Snapshot of eight T helper subsets
T helper cells play key roles in coordinating the adaptive immune response by activating and directing other immune cells. They primarily secrete effector cytokines that target immune cells to orchestrate a synchronized immune response.
Figure 1 below shows the T cell lineage of human helper T cells alongside key markers for the different stages of development. For further information on T cell development in humans or mouse, please refer to our collection of posters and guides.

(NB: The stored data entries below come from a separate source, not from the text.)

(** X18: [updateUserLoginTypes] keeps the login types a list without
    duplicates, in order of first use.  For an account whose login types
    read as a list, the call resolves to an account that is the one given
    (when that list has the login type) or holds a new list (when it has
    not); in both cases the list has the login type, starts with the list
    read, is at most one entry longer, and holds no login type twice if
    the list read held none twice. *)
Theorem updateUserLoginTypes_adds_no_duplicate
  (u : User.t) (loginType : string) (l : list Js.value) (w : World) :
  getUserLoginTypes (Some u) = Resolved l ->
  exists u' l',
    fst (updateUserLoginTypes (Some u) loginType w) = Resolved (Some u')
    /\ ((u' = u /\ l' = l) \/ User.login_types u' = Js.Arr l')
    /\ (exists added, l' = (l ++ added)%list /\ (List.length added <= 1)%nat)
    /\ Js.includes l' loginType = true
    /\ (forall t, (occurrences t l <= 1)%nat -> (occurrences t l' <= 1)%nat).
Proof.
  intros Hread. destruct (Js.includes l loginType) eqn:Hhas.
  - exists u, l.
    rewrite (updateUserLoginTypes_present u loginType l w Hread Hhas).
    split; [reflexivity |]. split; [now left |].
    split; [exists []; split; [now rewrite app_nil_r | cbn; lia] |].
    split; [exact Hhas | auto].
  - destruct (updateUserLoginTypes_absent u loginType l w Hread Hhas)
      as [Hfirst _].
    exists (User.with_login_types (Js.Arr (l ++ [Js.Str loginType])) u),
           (l ++ [Js.Str loginType])%list.
    split; [exact Hfirst |]. split; [now right |].
    split; [exists [Js.Str loginType]; split; [reflexivity | cbn; lia] |].
    split; [apply includes_appended |].
    intros t Honce. rewrite occurrences_appended.
    destruct (String.eqb loginType t) eqn:Hsame; [| lia].
    apply String.eqb_eq in Hsame. subst t.
    unfold occurrences. unfold Js.includes in Hhas.
    rewrite (existsb_false_filter _ _ Hhas). cbn. lia.
Qed.

End LoginTypesKept.

(** The statement above, run on the sample world. *)
Lemma updateUserLoginTypes_adds_no_duplicate_witness :
  exists u' l',
    fst (updateUserLoginTypes (H := Sample.string_array_json)
           (H0 := Sample.wrap_as_array) (Some Sample.ann) "password" Sample.world)
    = Resolved (Some u')
    /\ ((u' = Sample.ann /\ l' = []) \/ User.login_types u' = Js.Arr l')
    /\ (exists added, l' = ([] ++ added)%list /\ (List.length added <= 1)%nat)
    /\ Js.includes l' "password" = true
    /\ (forall t, (occurrences t [] <= 1)%nat -> (occurrences t l' <= 1)%nat).
Proof.
  apply (updateUserLoginTypes_adds_no_duplicate (H := Sample.string_array_json)
           (H0 := Sample.wrap_as_array) Sample.ann "password" [] Sample.world).
  reflexivity.
Defined.

(** ** Temporary passwords, checked again *)

Section TemporaryPasswordChecked.

Context `{Bcrypt}.

(** X19: checking a temporary password consumes nothing and does not
    look at the status.  [checkTemporaryPassword] leaves the users table
    as it was, a second check at the same time gives what the first gave,
    and after [deactivate], of whatever id, the check gives what it gave
    before: a pending temporary password of a deactivated account is
    still accepted. *)
Theorem checkTemporaryPassword_repeatable
  (userId : Z) (candidate : string) (w : World) :
  users (snd (checkTemporaryPassword userId candidate w)) = users w
  /\ fst (checkTemporaryPassword userId candidate
            (snd (checkTemporaryPassword userId candidate w)))
     = fst (checkTemporaryPassword userId candidate w)
  /\ (forall other,
        fst (checkTemporaryPassword userId candidate (snd (deactivate other w)))
        = fst (checkTemporaryPassword userId candidate w)).
Proof.
  assert (Husers : users (snd (checkTemporaryPassword userId candidate w)) = users w
                   /\ now (snd (checkTemporaryPassword userId candidate w)) = now w).
  { unfold checkTemporaryPassword. run.
    destruct (first (filter _ (users w))) as [r |]; [| split; reflexivity].
    destruct (negb _ || _); split; reflexivity. }
  destruct Husers as [Husers Hnow].
  split; [exact Husers |]. split.
  - rewrite !checkTemporaryPassword_by_row. unfold row_of.
    now rewrite Husers, Hnow.
  - intros other. rewrite !checkTemporaryPassword_by_row.
    unfold row_of, deactivate. run.
    rewrite filter_map_commute.
    2: { intros r. destruct (id r =? other); reflexivity. }
    rewrite first_map.
    destruct (first (filter _ (users w))) as [r |]; [| reflexivity].
    cbn. destruct (id r =? other); reflexivity.
Qed.

End TemporaryPasswordChecked.

(** ** Notices *)

(** X20: [updateNoticeEmailSent] raises the flag and nothing else.  For
    an existing id, the account [find] resolves to afterwards has the
    notice flag set; no other column changes, in any row; and a second
    call leaves the table the first one left. *)
Theorem updateNoticeEmailSent_sets_the_flag (userId : Z) (w : World) :
  (exists r, In r (users w) /\ id r = userId) ->
  (exists u,
     fst (find userId (snd (updateNoticeEmailSent userId w))) = Resolved (Found u)
     /\ User.notice_email_sent u = Some true)
  /\ map (set_notice_email_sent None) (users (snd (updateNoticeEmailSent userId w)))
     = map (set_notice_email_sent None) (users w)
  /\ users (snd (updateNoticeEmailSent userId (snd (updateNoticeEmailSent userId w))))
     = users (snd (updateNoticeEmailSent userId w)).
Proof.
  intros Hexists. split; [| split].
  - rewrite find_by_row. unfold row_of, updateNoticeEmailSent. run.
    rewrite filter_update by reflexivity. rewrite first_map.
    destruct (first_filter_some (fun r => id r =? userId) (users w))
      as [r [Hr _]].
    { destruct Hexists as [r [Hin Hid]]. exists r. split; [exact Hin |].
      now apply Z.eqb_eq. }
    rewrite Hr. cbn. eexists. split; reflexivity.
  - unfold updateNoticeEmailSent. run. rewrite map_map. apply map_ext.
    intros r. destruct (id r =? userId); reflexivity.
  - unfold updateNoticeEmailSent. run. rewrite map_map. apply map_ext.
    intros r. destruct (id r =? userId) eqn:Hid; cbn; now rewrite Hid.
Qed.

(** The statement above, run on the sample world. *)
Lemma updateNoticeEmailSent_sets_the_flag_witness :
  exists u,
    fst (find 2 (snd (updateNoticeEmailSent 2 Sample.world))) = Resolved (Found u)
    /\ User.notice_email_sent u = Some true.
Proof.
  apply (updateNoticeEmailSent_sets_the_flag 2 Sample.world).
  eexists. split; [right; left; reflexivity | reflexivity].
Defined.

This guide provides a quick snapshot of the function of each T cell subset, as well as their biological profile. You can also access antibodies for studying these cells. It is intended to help you quickly identify the key information needed to design experiments to study these critical immune cells.
Th1 cells are mainly involved in controlling intracellular pathogens such as viruses and certain bacteria. They primarily induce cell-mediated immunity through the secretion of cytokines that increase macrophage recruitment and phagocytosis. They also stimulate cytotoxic T cell (CTL) responses.
Autoimmune diseases such as rheumatoid arthritis, multiple sclerosis and diabetes are described as Th1-dominant diseases.
Th2 cells are mainly involved in the humoral response. They are necessary for the production of IgE antibodies and some subclasses of IgG. They also play a role in host defense against parasites and in allergic responses as well as in asthma, lupus and inflammatory bowel disease. Recent studies have distinguished Th2 cells involved in immune protection, from those that drive allergic responses. Allergy-inducing Th2 cells have been designated as Th2A cells and are characterized as CD294+CD161+CD49d+CD27-CD45RBloCD197loCD7lo.
Th9 cells are important for host defense against parasitic helminth infections. However, they have also been shown to contribute to the development of chronic allergic inflammation and autoimmune disease.
Th17 cells play a role in host defense against extracellular bacteria and fungi. Accordingly, they are found at the interface of the extracellular and intracellular environment such as the skin and lining of the GI tract. These cells are also involved in the induction of autoimmune tissue injury. This autoimmune effect is linked to insufficient regulation by T regulatory (Treg) cells, resulting in a lack of resolution of the initial immune response.
Th22 cells have been suggested to be involved in host defense against microbial pathogens, as well as to promote tissue repair and remodeling. These cells also play a role in pathogenesis of skin disorders such as psoriasis.
TFH cells stimulate B cells to mature into antibody-secreting plasma cells. These cells are antigen-experienced, and are primarily located in the periphery within B cell follicles of secondary lymphoid organs.
tTregs or nTregs develop in the thymus, where they are positively selected in the cortex through interaction of their TCR with self-peptides presented by thymic stromal cells. They are primarily involved in the regulation of immune responses and maintenance of immune tolerance to prevent autoimmunity.
pTregs or iTregs are derived in the periphery from naïve CD4+CD25-Foxp3- cells. Similar to nTregs, these cells suppress immune responses to self antigens to protect against autoimmunity. They are separated into subsets, which include Tr1 and Th3 cells. Tr1 cells regulate immune responses to commensal organisms and maintain tolerance in the gut. Th3 cells, on the other hand, mediate tolerance induced by oral antigen delivery. Under certain conditions, Th17 cells can switch to Treg cells, particularly in the defense against fungal pathogens. This is an important stage in the resolution of Th17 immune responses as it is this switching that prevents the development of autoimmune disease or over activation of the immune response.